[Stored data]
──────
(* ===== verification/GoStrings.v ===== *)
(** * Go runtime string operations used by WebService.go

    - [Split]: [strings.Split(s, sep)] for a one-byte separator, as
      [Execute] calls it on the URL path (WebService.go line 181);
    - [encoderune] and [intstring]: the conversion [string(i)] of an
      integer to a string, which Go defines as the UTF-8 encoding of the
      code point [i] (U+FFFD when [i] is not a valid code point);
      [sendResponse] (line 260) and [executeQuery] (line 72) apply it to
      a status code and to slice lengths.

    Both are library code (the Go runtime), modelled from the Go
    specification and the runtime's [encoderune]; they are not part of
    the repository. *)

From S2P Require Import Prelude.

Local Open Scope Z_scope.

(** ** strings.Split with a one-byte separator *)

Section Split.
Context (sep : ascii).

(** [genSplit(s, sep, 0, -1)]: the pieces of [s] between the
    occurrences of [sep]; the empty string splits into [[""]]. *)
Fixpoint Split (s : string) : list string :=
  match s with
  | EmptyString => [""%string]
  | String c s' =>
      let rest := Split s' in
      if decide (c = sep) then ""%string :: rest
      else match rest with
           | r :: rs => String c r :: rs
           | [] => [String c ""]
           end
  end.

Fixpoint count_sep (s : string) : nat :=
  match s with
  | EmptyString => 0
  | String c s' => (if decide (c = sep) then 1 else 0) + count_sep s'
  end%nat.

Lemma Split_not_nil s : Split s <> [].
Proof.
  destruct s as [|c s]; simpl; [done|].
  case_decide; [done|]. by destruct (Split s).
Qed.

(** [len(strings.Split(s, sep))] is one more than the number of
    separators in [s]. *)
Lemma Split_length s : length (Split s) = S (count_sep s).
Proof.
  induction s as [|c s IH]; simpl; [done|].
  case_decide; simpl; [by rewrite IH|].
  pose proof (Split_not_nil s). destruct (Split s); simpl in *; [done|lia].
Qed.

(** No piece contains the separator. *)
Lemma Split_pieces_sep_free s :
  Forall (fun p => count_sep p = 0%nat) (Split s).
Proof.
  induction s as [|c s IH]; simpl; [by constructor; simpl|].
  case_decide; [by constructor|].
  destruct (Split s) as [|r rs]; [by repeat constructor; simpl; case_decide|].
  apply Forall_cons in IH as [Hr Hrs]. constructor; [|done].
  simpl. by case_decide; [|rewrite Hr].
Qed.

Lemma concat_cons_char (d : string) (c : ascii) (r : string) rs :
  String.concat d (String c r :: rs) = String c (String.concat d (r :: rs)).
Proof. by destruct rs. Qed.

Lemma concat_empty_head (d : string) (l : list string) :
  l <> [] -> String.concat d (""%string :: l) = d +:+ String.concat d l.
Proof. by destruct l. Qed.

(** [strings.Join(strings.Split(s, sep), sep) = s]. *)
Lemma Split_join s : String.concat (String sep EmptyString) (Split s) = s.
Proof.
  induction s as [|c s IH]; simpl; [done|].
  pose proof (Split_not_nil s) as Hne.
  case_decide; subst.
  - by rewrite concat_empty_head, IH.
  - destruct (Split s) as [|r rs]; [done|]. by rewrite concat_cons_char, IH.
Qed.
Lemma Split_app_sep x rest :
  count_sep x = 0%nat -> Split (x +:+ String sep rest) = x :: Split rest.
Proof.
  induction x as [|c x IH]; intros Hx; simpl.
  - by rewrite decide_True.
  - simpl in Hx. destruct (decide (c = sep)); [lia|]. rewrite IH by lia. done.
Qed.

(** Splitting items each followed by the separator gives the items and
    one empty piece for the final separator. *)
Lemma Split_terminated xs :
  Forall (fun x => count_sep x = 0%nat) xs ->
  Split (str_concat (map (fun x => x +:+ String sep EmptyString) xs)) = xs ++ [""%string].
Proof.
  induction 1 as [|x xs Hx Hxs IH]; [done|]. simpl.
  rewrite string_app_assoc, string_app_cons, string_app_nil_l. by rewrite Split_app_sep, IH.
Qed.

End Split.

(** ** string(i): the UTF-8 encoding of a code point *)

Definition rune1Max : Z := 127.
Definition rune2Max : Z := 2047.
Definition rune3Max : Z := 65535.
Definition MaxRune : Z := 1114111.
Definition surrogateMin : Z := 55296.
Definition surrogateMax : Z := 57343.
Definition RuneError : Z := 65533.
Definition t2 : Z := 192.
Definition t3 : Z := 224.
Definition t4 : Z := 240.
Definition tx : Z := 128.
Definition maskx : Z := 63.

(** [byte(x)]: the low eight bits. *)
Definition go_byte (z : Z) : Z := Z.land z 255.
(** [uint32(r)] of an [int32]: the two's complement reading. *)
Definition go_uint32 (z : Z) : Z := z mod 2 ^ 32.
(** [int32(v)] of an [int64]: wrap-around to 32 bits. *)
Definition go_int32 (z : Z) : Z := (z + 2 ^ 31) mod 2 ^ 32 - 2 ^ 31.

Definition enc3 (r : Z) : list Z :=
  [Z.lor t3 (go_byte (Z.shiftr r 12));
   Z.lor tx (Z.land (go_byte (Z.shiftr r 6)) maskx);
   Z.lor tx (Z.land (go_byte r) maskx)].

Definition enc4 (r : Z) : list Z :=
  [Z.lor t4 (go_byte (Z.shiftr r 18));
   Z.lor tx (Z.land (go_byte (Z.shiftr r 12)) maskx);
   Z.lor tx (Z.land (go_byte (Z.shiftr r 6)) maskx);
   Z.lor tx (Z.land (go_byte r) maskx)].

(** runtime.encoderune: the cases of its switch in order; the invalid
    case sets [r] to [RuneError] and falls through to the 3-byte case. *)
Definition encoderune (r : Z) : list Z :=
  let i := go_uint32 r in
  if i <=? rune1Max then [go_byte r]
  else if i <=? rune2Max then
    [Z.lor t2 (go_byte (Z.shiftr r 6)); Z.lor tx (Z.land (go_byte r) maskx)]
  else if (MaxRune <? i) || ((surrogateMin <=? i) && (i <=? surrogateMax)) then
    enc3 RuneError
  else if i <=? rune3Max then enc3 r
  else enc4 r.

(** runtime.intstring: [string(v)] for an [int] [v]. *)
Definition intstring_bytes (v : Z) : list Z :=
  let v := if go_int32 v =? v then v else RuneError in
  encoderune v.

Definition intstring (v : Z) : string := string_of_bytes (intstring_bytes v).

(** ** Bytes *)

Lemma go_byte_range z : 0 <= go_byte z < 256.
Proof.
  unfold go_byte. change 255 with (Z.ones 8). rewrite Z.land_ones by lia.
  apply Z.mod_pos_bound. lia.
Qed.

Lemma go_byte_high z : Z.testbit z 7 = true -> 128 <= go_byte z.
Proof.
  unfold go_byte. change 255 with (Z.ones 8). rewrite Z.land_ones by lia.
  rewrite Z.testbit_true by lia. change (2 ^ 7) with 128. change (2 ^ 8) with 256.
  intros. Z.div_mod_to_equations. lia.
Qed.

Lemma go_byte_small z : 0 <= z < 256 -> go_byte z = z.
Proof.
  intros H. unfold go_byte. change 255 with (Z.ones 8).
  rewrite Z.land_ones by lia. by apply Z.mod_small.
Qed.

Lemma byte_of_Z_code z : Ascii.N_of_ascii (byte_of_Z z) = Z.to_N (go_byte z).
Proof.
  unfold byte_of_Z. apply Ascii.N_ascii_embedding.
  pose proof (go_byte_range z). unfold go_byte in *. lia.
Qed.

Lemma string_of_bytes_cons b bs :
  string_of_bytes (b :: bs) = String (byte_of_Z b) (string_of_bytes bs).
Proof. reflexivity. Qed.

(** ** Properties of [string(i)] *)

Lemma lor_lead_bit t x : Z.testbit t 7 = true -> Z.testbit (Z.lor t x) 7 = true.
Proof. intros H. by rewrite Z.lor_spec, H. Qed.

Lemma encoderune_ascii r : 0 <= r <= rune1Max -> encoderune r = [r].
Proof.
  intros H. unfold encoderune, go_uint32, rune1Max in *.
  rewrite Z.mod_small by lia. rewrite (proj2 (Z.leb_le r 127)) by lia.
  unfold go_byte. change 255 with (Z.ones 8).
  rewrite Z.land_ones by lia. rewrite Z.mod_small by lia. done.
Qed.

(** Every non-ASCII code point starts with a byte whose top bit is set. *)
Lemma encoderune_lead r :
  rune1Max < go_uint32 r -> exists b bs, encoderune r = b :: bs /\ Z.testbit b 7 = true.
Proof.
  intros H. unfold encoderune. rewrite (proj2 (Z.leb_gt _ _) H).
  repeat (case_match; [eexists _, _; split; [reflexivity|]; by apply lor_lead_bit|]).
  eexists _, _; split; [reflexivity|]. by apply lor_lead_bit.
Qed.

Lemma intstring_bytes_ascii v : 0 <= v <= rune1Max -> intstring_bytes v = [v].
Proof.
  intros H. unfold intstring_bytes, go_int32, rune1Max in *.
  rewrite Z.mod_small by lia. rewrite Z.add_simpl_r, Z.eqb_refl.
  by apply encoderune_ascii.
Qed.

Lemma intstring_bytes_lead v :
  v < 0 \/ rune1Max < v -> exists b bs, intstring_bytes v = b :: bs /\ Z.testbit b 7 = true.
Proof.
  intros H. unfold intstring_bytes. apply encoderune_lead.
  unfold go_int32, go_uint32, rune1Max, RuneError in *.
  destruct (Z.eqb_spec ((v + 2 ^ 31) mod 2 ^ 32 - 2 ^ 31) v) as [E|E].
  - assert (- 2 ^ 31 <= v < 2 ^ 31) by (rewrite <- E; pose proof (Z.mod_pos_bound (v + 2^31) (2^32)); lia).
    destruct H; [|rewrite Z.mod_small; lia].
    rewrite <- (Z.mod_add v 1 (2 ^ 32)) by lia. rewrite Z.mod_small; lia.
  - rewrite Z.mod_small; lia.
Qed.

(** ** Decimal text, for comparison with [string(i)] *)

Lemma pretty_N_char_digit x : (48 <= Ascii.N_of_ascii (pretty_N_char x) <= 57)%N.
Proof. unfold pretty_N_char. repeat case_match; compute; intuition discriminate. Qed.

Lemma pretty_N_go_shape x s :
  (0 < x)%N ->
  exists c t, pretty_N_go x s = String c t /\
    (48 <= Ascii.N_of_ascii c <= 57)%N /\
    (String.length t >= String.length s)%nat /\
    ((10 <= x)%N -> (String.length t > String.length s)%nat).
Proof.
  revert s. induction (N.lt_wf_0 x) as [x _ IH]; intros s Hx.
  rewrite pretty_N_go_step by done.
  destruct (decide (x < 10)%N) as [Hlt|Hge].
  - rewrite N.div_small by done. rewrite pretty_N_go_0.
    eexists _, _. split; [reflexivity|]. split; [apply pretty_N_char_digit|]. lia.
  - destruct (IH (x `div` 10)%N ltac:(apply N.div_lt; lia)
                (String (pretty_N_char (x `mod` 10)) s)) as (c & t & -> & Hc & Hl & _).
    { apply N.div_str_pos. lia. }
    exists c, t. simpl in Hl. split; [done|lia].
Qed.

Lemma pretty_Z_pos p : pretty (Z.pos p) = pretty_N_go (N.pos p) "".
Proof. reflexivity. Qed.

Lemma pretty_Z_neg p : pretty (Z.neg p) = String "-" (pretty_N_go (N.pos p) "").
Proof. reflexivity. Qed.

Lemma pretty_Z_shape v :
  v <> 0 ->
  exists c t, pretty v = String c t /\ (45 <= Ascii.N_of_ascii c <= 57)%N /\
    (v < 0 \/ 10 <= v -> t <> EmptyString).
Proof.
  intros Hv. destruct v as [|p|p]; [done| |].
  - rewrite pretty_Z_pos.
    destruct (pretty_N_go_shape (N.pos p) "" ltac:(lia)) as (c & t & -> & Hc & _ & Hl).
    exists c, t. repeat split; [lia|lia|]. intros [?|?]; [lia|].
    intros ->. simpl in Hl. lia.
  - rewrite pretty_Z_neg. do 2 eexists. split; [reflexivity|].
    split; [vm_compute; split; discriminate|]. intros _.
    destruct (pretty_N_go_shape (N.pos p) "" ltac:(lia)) as (c & t & -> & _).
    done.
Qed.

(** The text [string(code)] that [sendResponse] puts in the Status-Code
    header is never the decimal text of [code]: Go's [string(int)]
    yields the UTF-8 encoding of the code point, e.g. [string(200)] is
    the two bytes C3 88 ("\u00c8"), not "200". *)
Theorem intstring_not_decimal v : intstring v <> pretty v.
Proof.
  destruct (decide (v = 0)) as [->|Hv0]; [by compute|].
  destruct (pretty_Z_shape v Hv0) as (c & t & -> & Hc & Ht).
  unfold intstring. intros Heq.
  destruct (decide (0 <= v <= rune1Max)) as [Hs|Hs].
  - rewrite intstring_bytes_ascii, string_of_bytes_cons in Heq by done.
    injection Heq as Hb Hnil.
    destruct (decide (10 <= v)); [by apply Ht; auto|].
    apply (f_equal Ascii.N_of_ascii) in Hb.
    rewrite byte_of_Z_code, go_byte_small in Hb by (unfold rune1Max in *; lia). lia.
  - destruct (intstring_bytes_lead v) as (b & bs & Hbs & Hbit); [unfold rune1Max in *; lia|].
    rewrite Hbs, string_of_bytes_cons in Heq. injection Heq as Hb _.
    apply (f_equal Ascii.N_of_ascii) in Hb. rewrite byte_of_Z_code in Hb.
    pose proof (go_byte_high b Hbit). lia.
Qed.
(* ===== verification/SqlDb.v ===== *)
(** * The database as seen through database/sql

    The handler opens a [*sql.DB] with [sql.Open("mysql", DB_AUTH)]
    (WebService.go line 204), runs statements with [con.Query] and reads
    only [rows.Columns()] of each result (lines 57-62, 94-99); it never
    reads a row.  So a database is modelled by what those calls return:
    [SqlDb] gives the error of [sql.Open] for a driver name and a
    data source name and,, for each statement text,
    either the error of [Query] or the column list (or error) of
    [Columns].  What the program does to the database is recorded as a
    trace of [db_event]s.

    [SqlLaws] is the one fact of SQL the theorems rely on: a statement
    [SELECT `c` FROM ...] that succeeds has exactly the result column [c].
    [EmployeesDb] is a small instance over the MySQL "employees" sample
    schema, used by the witnesses.  Library and environment code, not part
    of the repository. *)

From S2P Require Import Prelude.

Inductive cols_result : Type :=
| ColsOk (cols : list string)
| ColsErr (err : string).

Inductive query_result : Type :=
| QueryOk (rows : cols_result)
| QueryErr (err : string).

(** What the program does to the database, in order. *)
Inductive db_event : Type :=
| EvOpen
| EvQuery (q : string)
| EvClose.

#[export] Instance db_event_eq_dec : EqDecision db_event.
Proof. solve_decision. Defined.

Class SqlDb := {
  sql_open : string -> string -> option string;  (* err of sql.Open(driverName, dataSourceName) *)
  sql_query : string -> query_result    (* con.Query(q), then rows.Columns() *)
}.

(** ** The select list of a one-column SELECT *)

Fixpoint take_ident (s : string) : string :=
  match s with
  | EmptyString => EmptyString
  | String c s' => if decide (c = "`"%char) then EmptyString else String c (take_ident s')
  end.

Definition select_one_column (q : string) : option string :=
  match strip_prefix "SELECT `" q with
  | Some r =>
      let c := take_ident r in
      match strip_prefix (c +:+ "` FROM ") r with
      | Some _ => Some c
      | None => None
      end
  | None => None
  end.

Class SqlLaws `{SqlDb} : Prop := {
  sql_select_one_column q c cs :
    select_one_column q = Some c -> sql_query q = QueryOk (ColsOk cs) -> cs = [c]
}.

(** ** An instance: the MySQL employees sample database *)

Definition employees_schema : list (string * list string) := [
  ("departments", ["dept_no"; "dept_name"]);
  ("dept_emp", ["emp_no"; "dept_no"; "from_date"; "to_date"]);
  ("dept_manager", ["emp_no"; "dept_no"; "from_date"; "to_date"]);
  ("employees", ["emp_no"; "birth_date"; "first_name"; "last_name"; "gender"; "hire_date"]);
  ("salaries", ["emp_no"; "salary"; "from_date"; "to_date"]);
  ("titles", ["emp_no"; "title"; "from_date"; "to_date"])]%string.

Fixpoint take_word (s : string) : string :=
  match s with
  | EmptyString => EmptyString
  | String c s' => if decide (c = " "%char) then EmptyString else String c (take_word s')
  end.

Definition mysql_syntax_error : string :=
  "Error 1064: You have an error in your SQL syntax".

(** A list ending in a comma is rejected by MySQL's parser. *)
Definition has_dangling_comma (q : string) : bool :=
  bool_decide (is_Some (String.index 0 ",)" q) \/ is_Some (String.index 0 ", " q) \/
               is_Some (String.index 0 ",;" q)).

Definition employees_query (q : string) : query_result :=
  match select_one_column q with
  | Some c => QueryOk (ColsOk [c])
  | None =>
      if has_dangling_comma q then QueryErr mysql_syntax_error else
      match strip_prefix "select * from " q with
      | Some r =>
          match list_find (fun tc => tc.1 = take_word r) employees_schema with
          | Some (_, (_, cols)) => QueryOk (ColsOk cols)
          | None => QueryErr "Error 1146: Table doesn't exist"
          end
      | None =>
          if String.prefix "insert into " q || String.prefix "update " q ||
             String.prefix "delete from " q
          then QueryOk (ColsOk []) else QueryErr mysql_syntax_error
      end
  end.

#[export] Instance EmployeesDb : SqlDb := {|
  sql_open _ _ := None;
  sql_query := employees_query
|}.

#[export] Instance EmployeesDb_laws : SqlLaws.
Proof.
  split. intros q c cs Hq. simpl. unfold employees_query. rewrite Hq. congruence.
Qed.
(* ===== verification/WebHandler.v ===== *)
(** * The per-request handler state and the response writer

    [WebHandler] (WebService.go lines 165-169) holds the pending body
    and status code and the [http.ResponseWriter].  Every operation of
    the program runs in [GoM ReqState]: the handler's fields, plus the
    trace of what was done to the database (the [*sql.DB] connection is
    a local of [parseRequest], its effects are the trace).

    - [fireErrResponse] (lines 235-239) sets code and error body, then
      panics: its type [GoM _ A] for every [A] says it never returns;
    - [setResponse] (lines 242-245);
    - [sendResponse] (lines 248-261): marshal, write, then set headers;
    - [mandatoryPathLength] (lines 189-194). *)

From S2P Require Import Prelude GoStrings GoJson HttpWriter SqlDb.

Local Open Scope Z_scope.
Local Open Scope go_scope.

(** ** Constants (lines 13-24) *)

Definition IP_PORT : string := "localhost:9999".
Definition DB_USER : string := "root".
Definition DB_PASSWORD : string := "root".
Definition DB_NAME : string := "employees".
Definition DB_AUTH : string := DB_USER +:+ ":" +:+ DB_PASSWORD +:+ "@/" +:+ DB_NAME.
Definition HTTP_HDR_CONTENT_TYPE : string := "Content-Type".
Definition HTTP_HDR_STATUS_CODE : string := "Status-Code".
Definition VALUE_CONTENT_TYPE_JSON : string := "application/json; charset=utf-8".

(** ** Types of the source *)

(** lines 26-28 *)
Record err_response := {
  Message : string
}.

(** The tag of the field [Message], as written on line 27: a space
    after the colon. *)
Definition err_response_tag : string := "json: " +:+ dquote +:+ "message" +:+ dquote.

(** An [err_response] stored in the [interface{}] field [body]: a
    struct value whose one field is encoded under the key encoding/json
    draws from its tag. *)
Definition err_response_value (e : err_response) : go_value :=
  GoStruct (match json_field_name "Message" err_response_tag with
            | Some k => [(k, GoString (Message e))]
            | None => []
            end).

(** [err_response{Message: msg}] of line 237. *)
Definition err_body (msg : string) : go_value := err_response_value {| Message := msg |}.

Record WebHandler (W : Type) := {
  body : go_value;
  code : Z;
  writer : W
}.
Arguments body {W}. Arguments code {W}. Arguments writer {W}.

(** The state a request runs in. *)
Record ReqState (W : Type) := {
  handler : WebHandler W;
  db_trace : list db_event
}.
Arguments handler {W}. Arguments db_trace {W}.

Section Handler.
Context {W : Type} `{!ResponseWriter W}.

Local Abbreviation M := (GoM (ReqState W)).

Definition set_handler (f : WebHandler W -> WebHandler W) (st : ReqState W) : ReqState W :=
  {| handler := f (handler st); db_trace := db_trace st |}.

Definition set_code_body (c : Z) (b : go_value) (h : WebHandler W) : WebHandler W :=
  {| body := b; code := c; writer := writer h |}.

Definition set_code (c : Z) (h : WebHandler W) : WebHandler W :=
  {| body := body h; code := c; writer := writer h |}.

Definition on_writer (f : W -> W) (h : WebHandler W) : WebHandler W :=
  {| body := body h; code := code h; writer := f (writer h) |}.

(** [handler.writer.Write(b)] and [handler.writer.Header().Set(k, v)]. *)
Definition writer_write (b : string) : M unit := go_modify (set_handler (on_writer (rw_write b))).
Definition writer_header_set (k v : string) : M unit :=
  go_modify (set_handler (on_writer (rw_header_set k v))).

(** lines 235-239 *)
Definition fireErrResponse {A} (c : Z) (msg : string) : M A :=
  go_modify (set_handler (set_code_body c (err_body msg))) ;;;
  go_throw (PanicValue msg).

(** lines 242-245 *)
Definition setResponse (c : Z) (b : go_value) : M unit :=
  go_modify (set_handler (set_code_body c b)).

(** The text written when Marshal fails (line 253): note that the
    object is never closed. *)
Definition marshal_failure_text (e : string) : string :=
  "{ " +:+ dquote +:+ "Message" +:+ dquote +:+ ": " +:+ dquote +:+
  "Failed marshialling: " +:+ e +:+ dquote.

(** lines 248-261 *)
Definition sendResponse : M unit :=
  let! h := go_gets handler in
  (match marshal (body h) with
   | Err e =>
       go_modify (set_handler (set_code 500)) ;;;
       writer_write (marshal_failure_text e)
   | Ok marshaledResponse => writer_write marshaledResponse
   end) ;;;
  writer_header_set HTTP_HDR_CONTENT_TYPE VALUE_CONTENT_TYPE_JSON ;;;
  let! h := go_gets handler in
  writer_header_set HTTP_HDR_STATUS_CODE (intstring (code h)).

(** lines 189-194: a path of fewer than [minLength + 1] pieces is
    rejected (the first piece of a split URL path is always empty). *)
Definition mandatoryPathLength (path : list string) (minLength : nat) : M unit :=
  if decide (length path < minLength + 1)%nat
  then fireErrResponse 400 "Requested path is too short"
  else go_ret tt.
End Handler.

(** ** database/sql calls, recorded in the trace *)

(** A non-nil [*sql.DB]. *)
Inductive sql_conn : Type := SqlConn.

Section Database.
Context {W : Type} `{!SqlDb}.

Local Abbreviation M := (GoM (ReqState W)).

Definition log_event (e : db_event) (st : ReqState W) : ReqState W :=
  {| handler := handler st; db_trace := db_trace st ++ [e] |}.

(** line 204, [con, err := sql.Open("mysql", DB_AUTH)]: the handle
    is nil exactly when the error is not. *)
Definition sql_Open : M (option sql_conn * option string) :=
  match sql_open "mysql" DB_AUTH with
  | None => go_modify (log_event EvOpen) ;;; go_ret (Some SqlConn, None)
  | Some e => go_ret (None, Some e)
  end.

(** [con.Query(q)] (lines 57, 94); its result carries what
    [rows.Columns()] of the returned rows gives. *)
Definition db_Query (q : string) : M query_result :=
  go_modify (log_event (EvQuery q)) ;;; go_ret (sql_query q).

(** [con.Close()]: a method call through a nil [*sql.DB] panics. *)
Definition db_Close (con : option sql_conn) : M unit :=
  match con with
  | Some _ => go_modify (log_event EvClose)
  | None => go_throw PanicNilDeref
  end.
End Database.

(** The tag's [json] key is not found: the space after the colon ends
    the scan, so the field keeps its Go name. *)
Lemma err_response_key : json_field_name "Message" err_response_tag = Some "Message".
Proof. reflexivity. Qed.

(** C25. The error body is serialized as [{"Message":"..."}]: the field
    tag [`json: "message"`] of line 27 has a space after the colon, so
    [reflect.StructTag.Lookup] finds no [json] key and encoding/json
    uses the Go field name; the spec's [{message: ...}] is not what
    clients receive. *)
Theorem err_response_json msg :
  marshal (err_body msg) =
    Ok ("{" +:+ dquote +:+ "Message" +:+ dquote +:+ ":" +:+ json_quote msg +:+ "}").
Proof.
  unfold err_body, err_response_value. rewrite err_response_key.
  simpl. unfold json_object. simpl. by autorewrite with go_run.
Qed.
──────
Your answer must consist solely of the lines above between the line holding "(String.length t >= String.length" and the line holding "destruct (decide (x < 10)%N) as [Hlt|Hge].", inclusive, copied exactly.

    (String.length t >= String.length s)%nat /\
    ((10 <= x)%N -> (String.length t > String.length s)%nat).
Proof.
  revert s. induction (N.lt_wf_0 x) as [x _ IH]; intros s Hx.
  rewrite pretty_N_go_step by done.
  destruct (decide (x < 10)%N) as [Hlt|Hge].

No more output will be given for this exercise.